Neste mesmo relatório Rubens Naves e Maria Lygia Quartim de Moraes no capítulo que trata do Estatuto da Criança e do Adolescente – ECA alertam para o aprofundamento da fome e da desnutrição: “O fechamento das escolas implica uma dupla perda: a descontinuidade do processo educacional e a falta da merenda, para muitas crianças a principal refeição do dia.” (pág 203)

Com as salas de aula fechadas, as famílias foram obrigadas a reorganizar seu cotidiano enfrentando inúmeras dificuldades para compatibilizar a agenda dos pais e o acompanhamento das atividades escolares dos filhos. Em muitas famílias os pais permaneceram trabalhando fora de casa e monitorando a distancia o que acontecia em casa.

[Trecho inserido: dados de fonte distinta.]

(** * NinoTS core: route matching and middleware dispatch

    A shallow embedding of the router (class [Router]: [pathToRegex],
    [matchPath], [findRoute], [use], [addRoute]) and of the application
    dispatcher (class [NinoApp]: [handleRequest], [executeMiddlewareChain],
    [handleNotFound], [handleError]) together with the parts of [Context]
    they use ([status], [header], [json]).

    JavaScript strings are lists of characters; objects used as dictionaries
    are finite maps; arrays are lists, and references into a store where
    sharing matters; user code (middleware, handlers, error handlers) is a
    tree of the operations it performs on the context and on [next].

    The second part of the definitions and of the proofs goes on to the
    mounting of routers ([addRouter], the prefix of a router), to the
    builders [text] and [html] of [Context], to the built-in middleware
    [cors], [errorHandler] and [rateLimit] with [getMimeType], and to the
    utilities [truncate], [retry], [kebabCase] and [snakeCase]. *)

From Stdlib Require Import Ascii String ZArith.
From stdpp Require Import base option list gmap strings.

Local Open Scope Z_scope.
Local Open Scope nat_scope.

(** ** JavaScript strings *)

Abbreviation jsstring := (list ascii).

(** String literals of the source. *)
Definition js (s : string) : jsstring := list_ascii_of_string s.

Definition is_char (c d : ascii) : bool := Ascii.eqb c d.
Arguments is_char : simpl never.

Definition is_slash (c : ascii) : bool := is_char "/" c.
Definition is_colon (c : ascii) : bool := is_char ":" c.
Definition is_star (c : ascii) : bool := is_char "*" c.

(** Line terminators of the regular expression dialect (LF and CR; the two
    other ones, U+2028 and U+2029, lie outside the character range used
    here). *)
Definition is_line_terminator (c : ascii) : bool :=
  is_char "010" c || is_char "013" c.

(** ** Data and exceptions *)

(** Data that [JSON.stringify] serialises. *)
#[warnings="-register-all"] Inductive json : Type :=
| JNull
| JBool (b : bool)
| JNum (n : Z)
| JStr (s : jsstring)
| JArr (items : list json)
| JObj (fields : list (jsstring * json)).
Lemma ReadAndCheckHeader_run s rest :
  archive_file_ s = Some {| contents := kFileHeader ++ rest; cursor := 0 |} →
  ∃ s', ReadAndCheckHeader s = (Val tt, s')
    ∧ archive_file_ s' = Some {| contents := kFileHeader ++ rest;
                                 cursor := length kFileHeader |}
    ∧ process_data_proc_ s' = process_data_proc_ s
    ∧ original_archive_size_ s' = original_archive_size_ s
    ∧ created_new_archive_ s' = created_new_archive_ s.
Proof.
  intros Hf. eexists. split.
  - unfold ReadAndCheckHeader.
    erewrite bind_val; cycle 1.
    { eapply (ReadOrThrow_run _ _ _ _ [] kFileHeader rest); [done|done|done|done|lia]. }
    rewrite bool_decide_eq_true_2 by done. reflexivity.
  - state_simpl. done.
Qed.

Lemma OpenForDelete_run s bytes :
  ∃ s', OpenForDelete (Some bytes) s = (Val tt, s')
    ∧ archive_file_ s' = Some {| contents := bytes; cursor := 0 |}
    ∧ process_data_proc_ s' = process_data_proc_ s
    ∧ created_new_archive_ s' = created_new_archive_ s.
Proof.
  unfold OpenForDelete.
  erewrite bind_val; [|reflexivity].
  match goal with |- context [(GetFileSize ≫= _) ?s0] =>
    destruct (GetFileSize_run s0 _ eq_refl) as (s2 & Hsz & Hf2 & Hp2 & Hc2) end.
  erewrite bind_val; [|exact Hsz].
  eexists. split; [reflexivity|]. state_simpl. done.
Qed.

Lemma ShouldDelete_nil path : ShouldDelete path [] = false.
Proof.
  apply not_true_is_false. intros H.
  apply ShouldDelete_spec in H as (k & _ & H); [|constructor].
  by apply elem_of_nil in H.
Qed.

Lemma tombstone_matching_none matches es :
  (∀ path, matches path = false) → tombstone_matching matches es = es.
Proof.
  intros H. unfold tombstone_matching. induction es as [|e es IH]; [done|].
  cbn [map]. by rewrite IH, H, andb_false_r.
Qed.

(** A whole erase operation on a well-formed archive, whatever the host
    answers: [k] entries have been gone through when it returns. *)
Lemma DeleteFilesW_outcome es packedFile deleteList fuel :
  Forall well_formed es → (length es < fuel)%nat →
  ∃ code k,
    (k ≤ length es)%nat
    ∧ Exports.DeleteFilesW host (Some (archive_bytes es)) packedFile deleteList fuel
      = (Some code,
         Some (archive_bytes
           (tombstone_matching
              (λ path, ShouldDelete path (paths_to_delete_of deleteList))
              (take k es) ++ drop k es)))
    ∧ (code = 0 ∧ k = length es
       ∨ code = E_EABORTED ∧ ¬ never_cancels host new_archive).
Proof.
  intros Hwf Hfuel. unfold Exports.DeleteFilesW, Archive.DeleteFilesW.
  destruct (CallProcessDataProc_any host (Some packedFile) 0 new_archive)
    as (r & s1 & Hr & Hso1).
  erewrite bind_val; [|exact Hr].
  destruct (Z.eqb_spec r 0) as [->|Hr0].
  { exists E_EABORTED, 0%nat. split; [lia|]. split.
    - cbn [throw Exports.returned_value]. unfold Exports.stored_after.
      destruct Hso1 as (-> & _). cbn [archive_file_ new_archive].
      by rewrite take_0, drop_0.
    - right. split; [done|]. intros Hnc.
      destruct (CallProcessDataProc_continue host (Some packedFile) 0 new_archive Hnc)
        as (r' & s1' & Hr' & Hr0' & _). congruence. }
  erewrite bind_val; [|reflexivity].
  erewrite bind_val; [|reflexivity].
  case_bool_decide as Hnil.
  { exists 0, (length es). split; [done|]. split; [|by left].
    cbn [mret M_ret Exports.returned_value]. unfold Exports.stored_after.
    state_simpl in *. destruct Hso1 as (-> & _). cbn [archive_file_ new_archive].
    rewrite Hnil, take_ge, drop_ge, app_nil_r by done.
    by rewrite tombstone_matching_none by apply ShouldDelete_nil. }
  match goal with |- context [(OpenForDelete _ ≫= _) ?s0] =>
    destruct (OpenForDelete_run s0 (archive_bytes es)) as (s2 & Hop & Hf2 & Hp2 & _) end.
  erewrite bind_val; [|exact Hop].
  destruct (ReadAndCheckHeader_run s2 (entries_bytes es) Hf2)
    as (s3 & Hck & Hf3 & Hp3 & _).
  erewrite bind_val; [|exact Hck].
  destruct (DeleteIf_outcome host
    (λ this, ShouldDelete (last_header_path_ this) (paths_to_delete_of deleteList))
    (λ path, ShouldDelete path (paths_to_delete_of deleteList))
    (λ _, eq_refl) (length es) es kFileHeader s3 fuel)
    as (r' & s4 & k & f4 & Hdel & Hk & Hf4 & Hc4 & Hr'); [done|done|done|done|].
  assert (Hproc : process_data_proc_ s3 = process_data_proc_ new_archive).
  { rewrite Hp3, Hp2. state_simpl in *. by destruct Hso1 as (_ & _ & _ & -> & _). }
  destruct Hr' as [(-> & -> & _)|(-> & Hnnc)].
  - exists 0, (length es). split; [done|]. split; [|by left].
    erewrite bind_val; [|exact Hdel].
    cbn [mret M_ret Exports.returned_value]. unfold Exports.stored_after.
    by rewrite Hf4, Hc4.
  - exists E_EABORTED, k. split; [done|]. split.
    + erewrite bind_exc; [|exact Hdel].
      cbn [Exports.returned_value]. unfold Exports.stored_after.
      by rewrite Hf4, Hc4.
    + right. split; [done|]. intros Hnc. apply Hnnc.
      intros proc Hp. apply Hnc. by rewrite <- Hproc.
Qed.


End Erase.

Section EraseFrame.
Context (host : Host).





End EraseFrame.

(** ** Listing: the next header *)

Section Listing.
Context (host : Host).

Lemma never_cancels_same s s' :
  process_data_proc_ s' = process_data_proc_ s →
  never_cancels host s → never_cancels host s'.
Proof. intros Hp Hnc proc H. apply Hnc. by rewrite <- Hp. Qed.
(** * The godot-mcp test bridge: a shallow embedding and its properties

    The agent is [src/scripts/test_bridge.gd] (GDScript, one autoload node
    driven by the engine's frame loop); the controller client is the
    TypeScript class [BridgeClient].  Both are embedded as state machines:

    - script variables become fields of a state record;
    - every call the script makes into the engine (sending a text frame,
      looking a node up, evaluating an expression, injecting input,
      connecting a signal, creating a timer) is appended to an effect log,
      so that "what was done, and in which order" can be stated;
    - a GDScript coroutine suspended at an [await] is a value of type
      [Coroutine] holding its live local variables; the engine resumes it
      with an event;
    - whatever the engine decides (JSON parsing, [str], scene look-ups,
      expression evaluation, truthiness of a Variant) is a field of the
      class [Engine]: the theorems hold for every engine.

    Numbers: GDScript [int] is [Z] and [float] is [Q]; the 64-bit range of
    the one and the rounding of the other play no part in what is proved
    and are not modelled.  Timer durations are recorded in milliseconds,
    and the clock does not advance within one synchronous step. *)

From Stdlib Require Import ZArith QArith Qround String List Ascii Lia.
From stdpp Require Import gmap strings list pretty.

Local Open Scope string_scope.
Local Open Scope list_scope.

(** ** Variants *)

(** The values GDScript passes around.  A null object reference is [VNil]. *)
#[local] Unset Elimination Schemes.
Inductive Variant : Type :=
| VNil
| VBool (b : bool)
| VInt (z : Z)
| VFloat (q : Q)
| VString (s : string)
| VVector2 (x y : Q)
| VVector3 (x y z : Q)
| VColor (r g b a : Q)
| VRect2 (px py sx sy : Q)
| VTransform2D (ox oy xx xy yx yy : Q)
| VNodePath (p : string)
| VRID (rid : Z)
| VObject (cls : string) (node_path : option string)
| VArray (l : list Variant)
| VDictionary (d : list (Variant * Variant))
| VOther (type_name : string) (repr : string).

#[local] Set Elimination Schemes.

(** A Dictionary keeps insertion order; the script only ever indexes one
    with a String key. *)
Abbreviation Dict := (list (Variant * Variant)).

Definition is_key (k : string) (v : Variant) : bool :=
  match v with VString s => String.eqb k s | _ => false end.

(** [Dictionary.get(key, default)] *)
Fixpoint dict_get (d : Dict) (k : string) (default : Variant) : Variant :=
  match d with
  | [] => default
  | (k', v) :: d' => if is_key k k' then v else dict_get d' k default
  end.
(** * copy_image_model: a shallow embedding of [scripts/copy_image_model.py]

    The script discovers card images and models in a flat source directory,
    renames them by a suit/rank rule and copies them into the asset tree.

    Modelling decisions, fixed once for the whole development:
    - a Python [str] is a [string]; [str.lower] is the ASCII case mapping
      (file names of the deck are ASCII);
    - a [pathlib.Path] is the list of its [parts] (POSIX flavour), the anchor
      ["/"] being the first part of an absolute path;
    - [Path.suffix] and [Path.stem] split at the last dot as CPython up to
      3.13 does ([0 < i < len(name) - 1]);
    - every call into the operating system may fail with an [OSError]; the
      script is written once against an interface of such calls and run
      against any implementation of it, among them a finite-map file system;
    - exceptions of other classes (the [ValueError] of a path with a NUL
      byte, which no path the tool builds holds) are modelled for
      [is_same_file] alone, in the module [Exc];
    - the worker pool runs the plans one after the other in submission order;
      every future keeps the value or the exception of its plan. *)

From stdpp Require Import base option list strings gmap fin_maps.
From Stdlib Require Import Ascii String ZArith Lia Permutation.

Local Open Scope string_scope.

#[local] Arguments String.append !_ _ / : simpl nomatch.

(** ** Python strings *)

Module PyStr.

(** [c.lower()] on one ASCII character. *)
Definition lower_ascii (c : ascii) : ascii :=
  let n := nat_of_ascii c in
  if (65 <=? n)%nat && (n <=? 90)%nat then ascii_of_nat (n + 32) else c.

(** [s.lower()] *)
Fixpoint lower (s : string) : string :=
  match s with
  | EmptyString => EmptyString
  | String c r => String (lower_ascii c) (lower r)
  end.

(** [s.rfind(c)], with [None] for Python's [-1]. *)
Fixpoint rfind (c : ascii) (s : string) : option nat :=
  match s with
  | EmptyString => None
  | String a r =>
      match rfind c r with
      | Some i => Some (S i)
      | None => if Ascii.eqb a c then Some 0%nat else None
      end
  end.

(** [s[:i]] *)
Fixpoint take (i : nat) (s : string) : string :=
  match i, s with
  | S j, String a r => String a (take j r)
  | _, _ => EmptyString
  end.

(** [s[i:]] *)
Fixpoint drop (i : nat) (s : string) : string :=
  match i, s with
  | S j, String _ r => drop j r
  | _, _ => s
  end.

(** [s.startswith(p)] *)
Fixpoint startswith (s p : string) {struct p} : bool :=
  match p with
  | EmptyString => true
  | String b p' =>
      match s with
      | EmptyString => false
      | String a s' => Ascii.eqb a b && startswith s' p'
      end
  end.

(** [x in {..}] for a set literal of strings. *)
Definition mem (x : string) (l : list string) : bool :=
  existsb (String.eqb x) l.

(** [c in s] for a character. *)
Fixpoint contains (c : ascii) (s : string) : bool :=
  match s with
  | EmptyString => false
  | String a r => Ascii.eqb a c || contains c r
  end.

End PyStr.

(** ** pathlib *)

Abbreviation Path := (list string).

Module PyPath.
Import PyStr.

(** [p.name]: the last part, empty for the anchor and for the empty path. *)
Definition name (p : Path) : string :=
  match rev p with
  | [] => ""
  | x :: _ => if String.eqb x "/" then "" else x
  end.

(** The index at which the name splits into stem and suffix, if any. *)
Definition split_at (n : string) : option nat :=
  match rfind "." n with
  | Some i =>
      if (0 <? i)%nat && (i <? String.length n - 1)%nat then Some i else None
  | None => None
  end.

Definition suffix_of (n : string) : string :=
  match split_at n with Some i => drop i n | None => "" end.

Definition stem_of (n : string) : string :=
  match split_at n with Some i => take i n | None => n end.

(** [p.suffix] and [p.stem] *)
Definition suffix (p : Path) : string := suffix_of (name p).
Definition stem (p : Path) : string := stem_of (name p).

(** [p.is_absolute()] *)
Definition is_absolute (p : Path) : bool :=
  match p with
  | x :: _ => String.eqb x "/"
  | [] => false
  end.

(** [p.parent]: the anchor and the empty path are their own parents. *)
Definition parent (p : Path) : Path :=
  match p with
  | [x] => if String.eqb x "/" then p else []
  | _ => removelast p
  end.

(** Splitting a string at every ["/"]: the current component is
    accumulated in [cur]. *)
Fixpoint split_sep (cur : string) (s : string) : list string :=
  match s with
  | EmptyString => [cur]
  | String a r =>
      if Ascii.eqb a "/" then cur :: split_sep "" r
      else split_sep (cur +:+ String a "") r
  end.

Definition keep_component (c : string) : bool :=
  negb (String.eqb c "") && negb (String.eqb c ".").

(** [Path(s)]: empty and ["."] components are dropped, a leading slash
    is the anchor. *)
Definition of_string (s : string) : Path :=
  let comps := List.filter keep_component (split_sep "" s) in
  if startswith s "/" then "/" :: comps else comps.

(** A string that [Path(s)] keeps as one part: not empty, not ["."],
    without separator. The names of directory entries are such. *)
Definition single_part (s : string) : bool :=
  negb (String.eqb s "") && negb (String.eqb s ".") && negb (contains "/" s).

(** [p / q] for two paths: an absolute right operand replaces the left. *)
Definition join (p q : Path) : Path :=
  if is_absolute q then q else (p ++ q)%list.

Nos últimos dias assistimos à tentativa frustrada de transferência dos recursos do FUNDEB para as escolas privadas. Neste contexto adverso, que deverá se estender por 2021, com tantos desafios e possibilidades de relaxamento no cumprimento dos Direitos Humanos, caberá àqueles(as) engajados nas várias iniciativas de defesa da escola e da educação papel fundamental na denúncia das violações do direito à educação de qualidade, pública e universal.

O grupo de autores dessa editoria permanecerá cumprindo sua tarefa em 2021 problematizando os fatos, interrogando a realidade e aportando subsídios para uma leitura crítica dos Direitos Humanos na escola e nas práticas educativas que alcançam as comunidades.

SANTOS, Boaventura de Sousa, A Cruel Pedagogia do Vírus. Coimbra: Ed. Almedina, 2020


Imagem de destaque: Arquivo ONU – Crianças lendo a Declaração Universal dos Direitos Humanos (DUDH), pouco após sua adoção.